Oznacza to, że Adam Buchajski, który ma akcje dające 71 proc. głosów na walnym zgromadzeniu, będzie mógł wykonywać tylko 66 proc. głosów. Zmiany w statucie, zdaniem pełnomocników Buchajskiego, wystarczą, aby uniknąć obowiązku ogłoszenia wezwania na akcje dewelopera.
Taki obowiązek powstał, ponieważ inwestor, po połączeniu Wikany z Mastersem, które zostało zarejestrowane 30 stycznia, przekroczył próg 66 proc. głosów. Zmiana statutu może nie pomóc Buchajskiemu.
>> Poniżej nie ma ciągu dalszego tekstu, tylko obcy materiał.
(** The outcome of a rewrite. *)
Definition rewrite_outcome (cli : Cli) (should_drop : ArchiveEntryInfo → bool) (new_entries : list PendingEntry) (dir dir' : V) : Prop :=
  ∃ archive data, opened cli dir = Ok archive ∧ stored dir' = <[cli_archive cli := data]> (stored dir) ∧
    archive_rewritten archive cli should_drop new_entries data.

Lemma archive_num_files_nonneg archive : 0 ≤ Archive_num_files archive.
Proof. unfold Archive_num_files, usize_try_from. by case_decide; cbn; lia. Qed.

Lemma rewrite_archive_spec cli should_drop new_entries dir r dir' :
  archive_dir_laws contents position stored → encoders_spec encodes →
  rewriting cli should_drop new_entries dir = (r, dir') →
  match r with Ok _ => rewrite_outcome cli should_drop new_entries dir dir' | Err _ => stored dir' = stored dir end.
Proof.
  intros Hlaws Henc. unfold rewrite_archive. destruct (open_archive _ _ _ _ _ _ cli dir) as [archive|] eqn:Eo; [|by intros [= <- <-]].
  destruct (preserved_rewrite_entries _ _ _ _ _ archive _ _ _) as [[entries raw_folders]|] eqn:Er; [|by intros [= <- <-]].
  unfold write_preserved_archive_entries_atomic. intros Hrep.
  pose proof (replace_archive_spec contents position stored Hlaws _ _ _ _ _ Hrep) as Hspec. destruct r as [[]|e]; [|done].
  destruct Hspec as (file & file' & Hw & Hst). exists archive, (contents file'). split_and!; [exact Eo|exact Hst|].
  destruct (write_archive_update _ _ _ _ _ _ _ _) as [out|] eqn:Eu; [|done]. injection Hw as <-.
  destruct (updated_archive_layout _ _ contents position encodes _ _ _ _ _ _ _ Henc (dl_file _ _ _ Hlaws) Eu)
    as (Hval & prepared & staged & folders & Hp & Hs & Hf & Hl).
  exists entries, raw_folders, prepared, staged, folders. split_and!; try done.
  destruct (Archive_files_info archive) as [files|] eqn:Ef.
  - by destruct (rewrite_keeps_the_rest _ _ _ _ _ _ _ _ _ _ _ _ Ef (archive_num_files_nonneg archive) Er) as [_ ?].
  - unfold preserved_rewrite_entries in Er. rewrite Ef in Er. by injection Er as <- _.
Qed.
(** What follows a successful login or registration: the identity is
    bound, the connection is filed in the online index, the response is
    offered, the join notice is put on the broadcast channel, and a line is
    logged. *)
Lemma join_tail c uid un (resp : protocol.Packet) (note : fmt.Text)
  (format : string) (args : list fmt.Arg) s cl :
  heap s !! c = Some cl → closed (send cl) = false →
  closed (broadcast (hub s)) = false →
  length (buf (broadcast (hub s))) < cap (broadcast (hub s)) →
  ∃ s',
    (setIdentity c uid un;; addOnline c;; sendPacket c resp;;
     broadcastSystem note;; printf format args) s = Ret tt s' ∧
    obs.identity s' c = protocol.mkInfo uid un ∧
    online s' = <[uid := c]> (online s) ∧
    buf (broadcast (hub s'))
    = buf (broadcast (hub s)) ++ [protocol.System note] ∧
    clients (hub s') = clients (hub s) ∧
    store_ s' = store_ s ∧ disk s' = disk s ∧ pool s' = pool s ∧
    (∀ c', c' ≠ c → heap s' !! c' = heap s !! c') ∧
    obs.send_open s' c ∧
    (length (buf (send cl)) < cap (send cl) →
     obs.outbox s' c = obs.outbox s c ++ [resp]) ∧
    (cap (send cl) ≤ length (buf (send cl)) →
     obs.outbox s' c = obs.outbox s c).
Proof.
  intros Hc Ho Hbo Hbr.
  set (cl1 := mkClient (id cl) (conn_closed cl) (send cl) uid un).
  set (s1 := set_heap (<[c := cl1]>) s).
  set (s2 := set_online (<[uid := c]>) s1).
  assert (Hc1 : heap s1 !! c = Some cl1) by (simpl; by rewrite lookup_insert_eq).
  assert (Hc2 : heap s2 !! c = Some cl1) by exact Hc1.
  assert (E1 : setIdentity c uid un s = Ret tt s1) by (by apply setIdentity_eq).
  assert (E2 : addOnline c s1 = Ret tt s2).
  { unfold addOnline, deref, modify. unfold mbind, M_bind. by rewrite Hc1. }
  assert (E3 : sendPacket c resp s2 = Ret tt (obs.offered c resp s2)).
  { by apply (sendPacket_offered c resp s2 cl1). }
  destruct (offered_fields c resp s2)
    as (Hhub & Hst & Hdisk & Hpool & Hon & Hlog & Hcid & Hother & Hident).
  destruct (offered_client c resp s2 cl1 Hc2)
    as (cl3 & Hc3 & _ & _ & _ & _ & _ & Hopen3 & Hroom3 & Hfull3).
  set (s3 := obs.offered c resp s2) in *.
  assert (E4 : broadcastSystem note s3
               = Ret tt (set_hub (set_broadcast
                   (mkChan (buf (broadcast (hub s3)) ++ [protocol.System note])
                      (cap (broadcast (hub s3))) false)) s3)).
  { apply hub_broadcast_send_room; by rewrite Hhub. }
  eexists. split.
  { rewrite (bind_Ret _ _ _ _ _ E1), (bind_Ret _ _ _ _ _ E2),
      (bind_Ret _ _ _ _ _ E3), (bind_Ret _ _ _ _ _ E4).
    unfold printf, modify. reflexivity. }
  simpl. rewrite Hhub, Hst, Hdisk, Hpool, Hon. simpl.
  unfold obs.identity, obs.send_open, obs.outbox. simpl. rewrite Hc3, Hc.
  assert (Hid3 : protocol.mkInfo (userID cl3) (username cl3) = protocol.mkInfo uid un).
  { pose proof Hident as Hi. unfold obs.identity in Hi.
    fold s3 in Hi. rewrite Hc3, Hc2 in Hi. exact Hi. }
  split; [exact Hid3|]. split; [done|]. split; [done|]. split; [done|].
  split; [done|]. split; [done|]. split; [done|]. split.
  { intros c' Hne. rewrite (Hother c' Hne). simpl. by rewrite lookup_insert_ne. }
  split; [exists cl3; split; [done | by apply Hopen3]|].
  split.
  - intros Hr. by rewrite (Hroom3 Hr).
  - intros Hf. by rewrite (Hfull3 Hf).
Qed.
Lemma check_cell_Raise (cube : gmap string (list (list string))) f face col r c e :
  cube !! f = Some face -> check_cell cube f col r c = Raise e ->
  e = IndexError /\ cell face r c = None.
Proof.
  intros Hf. unfold check_cell, getitem, index, cell. rewrite Hf. cbn.
  destruct (face !! r) as [line|]; cbn; [|by intros [= <-]].
  destruct (line !! c) as [x|]; cbn; [|by intros [= <-]].
  case_decide; discriminate.
Qed.

Lemma is_grid_cell face r c :
  is_grid face = true -> r < 3 -> c < 3 -> is_Some (cell face r c).
Proof.
  intros (? & ? & ? & ? & ? & ? & ? & ? & ? & ->)%is_grid_inv Hr Hc.
  destruct r as [|[|[|r]]]; [| | |lia];
    (destruct c as [|[|[|c]]]; [| | |lia]); cbn; eauto.
Qed.

Lemma check_face_Raise (cube : gmap string (list (list string))) f face e :
  cube !! f = Some face -> check_face cube f = Raise e ->
  e = IndexError /\ is_grid face = false.
Proof.
  intros Hf. unfold check_face, getitem. rewrite Hf, bind_Ok.
  destruct (is_grid face) eqn:Hg.
  - intros H. exfalso.
    destruct (is_grid_cell face 0 0 Hg) as [col Hcol]; [lia..|].
    unfold cell in Hcol.
    destruct (face !! 0) as [row0|] eqn:Hr0; [|discriminate Hcol].
    cbn in Hcol.
    rewrite (proj2 (index_Ok _ _ _) Hr0), bind_Ok,
      (proj2 (index_Ok _ _ _) Hcol), bind_Ok in H.
    apply for_return_Raise, Exists_exists in H as (r & Hr & H).
    apply for_return_Raise, Exists_exists in H as (c & Hc & H).
    apply (check_cell_Raise _ _ _ _ _ _ _ Hf) in H as [_ H].
    apply range3_lt in Hr, Hc.
    destruct (is_grid_cell face r c Hg Hr Hc) as [x Hx]. congruence.
  - intros H. split; [|done].
    unfold index in H.
    destruct (face !! 0) as [row0|];
      [rewrite bind_Ok in H | rewrite bind_Raise in H; by injection H as <-].
    destruct (row0 !! 0) as [col|];
      [rewrite bind_Ok in H | rewrite bind_Raise in H; by injection H as <-].
    apply for_return_Raise, Exists_exists in H as (r & Hr & H).
    apply for_return_Raise, Exists_exists in H as (c & Hc & H).
    by apply (check_cell_Raise _ _ _ _ _ _ _ Hf) in H as [-> _].
Qed.
Lemma artifactName_isBackupName (cfg : Config) (dataOnly : bool) (d : Date) :
  isBackupName (artifactName cfg dataOnly d) = true.
Proof.
  apply isBackupName_spec. eexists. rewrite artifactName_stem.
  destruct dataOnly; eauto.
Qed.

(** X4.  The artifacts this script writes are the ones it finds again: the
    name of an artifact, in either mode, matches the pattern of
    [getLatestBackup], and in a staging directory where every other matching
    entry is older, [getLatestBackup] answers with the path the backup wrote
    to. *)
Theorem own_artifact_is_latest (cfg : Config) (dataOnly : bool) (d : Date)
    (rd : list string) (mt : string -> Z) :
  In (artifactName cfg dataOnly d) rd ->
  (forall g, In g rd -> isBackupName g = true -> g <> artifactName cfg dataOnly d ->
             mt (Path.join (BACKUP_DIR cfg) g) < mt (outFileOf cfg dataOnly d)) ->
  isBackupName (artifactName cfg dataOnly d) = true
  /\ getLatestBackup (BACKUP_DIR cfg) rd mt = Some (outFileOf cfg dataOnly d).
Proof.
  intros Hin Hold. pose proof (artifactName_isBackupName cfg dataOnly d) as Hname.
  split; [exact Hname|].
  assert (Hfilt : forall g, In g (filter (fun f => isBackupName f = true) rd) <->
                            In g rd /\ isBackupName g = true).
  { intros g. rewrite <- !list_elem_of_In, list_elem_of_filter. tauto. }
  destruct (getLatestBackup (BACKUP_DIR cfg) rd mt) as [p|] eqn:Hget.
  - apply latest_decompose in Hget as (pre & f & post & HL & -> & Hpre & Hpost).
    destruct (String.eqb_spec f (artifactName cfg dataOnly d)) as [->|Hne]; [reflexivity|].
    exfalso.
    assert (Hf : In f rd /\ isBackupName f = true).
    { apply Hfilt. rewrite HL. apply in_app_iff. right. now left. }
    pose proof (Hold f (proj1 Hf) (proj2 Hf) Hne) as Hlt. unfold outFileOf in Hlt.
    assert (Hn : In (artifactName cfg dataOnly d) (pre ++ f :: post))
      by (rewrite <- HL; apply Hfilt; auto).
    apply in_app_iff in Hn as [Hn|[Hn|Hn]].
    + specialize (Hpre _ Hn). lia.
    + congruence.
    + specialize (Hpost _ Hn). lia.
  - exfalso. apply latest_none in Hget.
    assert (Hn : In (artifactName cfg dataOnly d) (filter (fun f => isBackupName f = true) rd))
      by (apply Hfilt; auto).
    rewrite Hget in Hn. destruct Hn.
Qed.

Lemma own_artifact_is_latest_witness :
  In (artifactName Sample.cfg false Sample.date)
     ["notes.txt"; "shop-full-2024-01-02T03-04-05-678Z.dump"]
  /\ getLatestBackup "./backups"
       ["notes.txt"; "shop-full-2024-01-02T03-04-05-678Z.dump"] (fun _ => 5)
     = Some Sample.artifact.
Proof.
  assert (Hin : In (artifactName Sample.cfg false Sample.date)
                  ["notes.txt"; "shop-full-2024-01-02T03-04-05-678Z.dump"])
    by (right; left; reflexivity).
  split; [exact Hin|].
  refine (proj2 (own_artifact_is_latest Sample.cfg false Sample.date _ (fun _ => 5) Hin _)).
  intros g [<-|[<-|[]]] Hm Hne; [discriminate Hm | now contradiction Hne].
Defined.

(** The path of an artifact ends as its name does. *)
Lemma outFileOf_endsWith (cfg : Config) (dataOnly : bool) (d : Date) (suf : string) :
  Str.mem "/" (DB_NAME cfg) = false ->
  Str.endsWith (artifactName cfg dataOnly d) suf = true ->
  Str.endsWith (outFileOf cfg dataOnly d) suf = true.
Proof.
  intros HD Hsuf. destruct (artifactName_plain cfg dataOnly d HD) as (Hp & H0 & H1 & H2).
  unfold outFileOf, Path.join.
  apply String.eqb_neq in H0 as H0'. rewrite H0'.
  assert (Hend : forall x, Str.endsWith (x +:+ artifactName cfg dataOnly d) "/" = false)
    by (intros x; now apply endsWith_slash_plain).
  destruct (String.eqb_spec (BACKUP_DIR cfg) EmptyString) as [Hd|Hd].
  - destruct (normalize_last_segment (artifactName cfg dataOnly d)
                (artifactName cfg dataOnly d) [] H0 H1 H2 Hp
                (splitSlash_plain _ Hp) (Hend EmptyString)) as [-> | [q ->]];
      [assumption | now apply endsWith_app_l, endsWith_app_l].
  - destruct (normalize_last_segment (BACKUP_DIR cfg +:+ "/" +:+ artifactName cfg dataOnly d)
                (artifactName cfg dataOnly d) (Str.splitSlash (BACKUP_DIR cfg))
                H0 H1 H2 Hp) as [-> | [q ->]];
      [ now rewrite splitSlash_app, (splitSlash_plain _ Hp)
      | rewrite <- app_assoc_str; apply Hend
      | assumption
      | now apply endsWith_app_l, endsWith_app_l ].
Qed.

(** X5.  Restoring what a backup wrote, for a database name without a slash.
    A full artifact is not decompressed: the custom-format tool reads it in
    place and no local file is created or removed.  A data-only artifact is
    decompressed beside itself, the SQL interpreter reads the decompressed
    file, and that file is removed at the end while the artifact stays. *)
Theorem restore_of_own_artifacts (cfg : Config) (ext : Ext) (d : Date) (w : World) :
  Str.mem "/" (DB_NAME cfg) = false ->
  gunzipResult ext (outFileOf cfg true d) = Finished ->
  let full := outFileOf cfg false d in
  let data := outFileOf cfg true d in
  let sql := Str.stripSuffix ".gz" data in
  restore cfg ext full w =
    (Ok tt, withTrace w (trace w ++
       [Log ("Restoring from " +:+ full +:+ "...");
        Exec (restoreCmd cfg full);
        if execOk ext (restoreCmd cfg full) then Log "Restore complete!"
        else LogError ("Restore failed: " +:+ execErr ext (restoreCmd cfg full))]))
  /\ String.prefix "pg_restore " (restoreCmd cfg full) = true
  /\ restore cfg ext data w =
       (Ok tt, {| files := files w ∖ {[sql]}; bucket := bucket w;
                  trace := trace w ++
                    [Log ("Restoring from " +:+ data +:+ "...");
                     Gunzip data sql;
                     Exec (restoreCmd cfg sql);
                     if execOk ext (restoreCmd cfg sql) then Log "Restore complete!"
                     else LogError ("Restore failed: " +:+ execErr ext (restoreCmd cfg sql));
                     Unlink sql] |})
  /\ String.prefix "psql " (restoreCmd cfg sql) = true
  /\ sql +:+ ".gz" = data
  /\ (data ∈ files w -> data ∈ files w ∖ {[sql]}).
Proof.
  intros HD Hfin full data sql.
  assert (Hfull : Str.endsWith full ".dump" = true).
  { apply outFileOf_endsWith; [assumption|]. rewrite artifactName_stem. apply endsWith_app. }
  assert (Hdata : Str.endsWith data ".sql.gz" = true).
  { apply outFileOf_endsWith; [assumption|]. rewrite artifactName_stem. apply endsWith_app. }
  assert (Hgz : Str.endsWith data ".gz" = true).
  { apply endsWith_spec in Hdata as [q Hq]. rewrite Hq.
    change (q +:+ ".sql.gz") with (q +:+ ".sql" +:+ ".gz").
    rewrite <- app_assoc_str. apply endsWith_app. }
  assert (Hsql : Str.endsWith sql ".sql" = true).
  { apply endsWith_spec in Hdata as [q Hq]. unfold sql. rewrite Hq.
    change (q +:+ ".sql.gz") with (q +:+ ".sql" +:+ ".gz").
    rewrite <- app_assoc_str, stripSuffix_gz_app. apply endsWith_app. }
  split.
  { apply restore_plain. apply (endsWith_exclusive full ".dump" ".gz"); try discriminate.
    exact Hfull. }
  split. { unfold restoreCmd. rewrite Hfull. reflexivity. }
  split. { exact (restore_gz_finished cfg ext data w Hgz Hfin). }
  split.
  { unfold restoreCmd.
    rewrite (endsWith_exclusive sql ".sql" ".dump") by (try discriminate; exact Hsql).
    reflexivity. }
  split; [now apply stripSuffix_app|].
  intros Hin. apply elem_of_difference. split; [exact Hin|].
  intros Heq%elem_of_singleton.
  pose proof (stripSuffix_gz_neq data Hgz) as Hne. apply String.eqb_neq in Hne.
  apply Hne. symmetry. exact Heq.
Qed.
W czwartek Komisja Nadzoru Finansowego wydała opinię (jest zbieżna z wcześniejszym stanowiskiem Stowarzyszenia Inwestorów Indywidualnych), z której wynika, że do końca kwietnia Adam Buchajski musi ogłosić wezwanie na pozostające poza jego kontrolą akcje Wikany.
Z wstępnych wyliczeń wynika, że cena w wezwaniu, jaką musi zaoferować największy akcjonariusz, powinna wynieść około 11 groszy za akcję. W piątek na giełdzie za papiery Wikany płacono 11 groszy (w ciągu dnia handlowano nimi po 13 groszy).Jeśli największy akcjonariusz Wikany uchyli się od obowiązku ogłoszenia wezwania, wtedy musi liczyć się z karą finansową i zakazem wykonywania głosów z walorów spółki.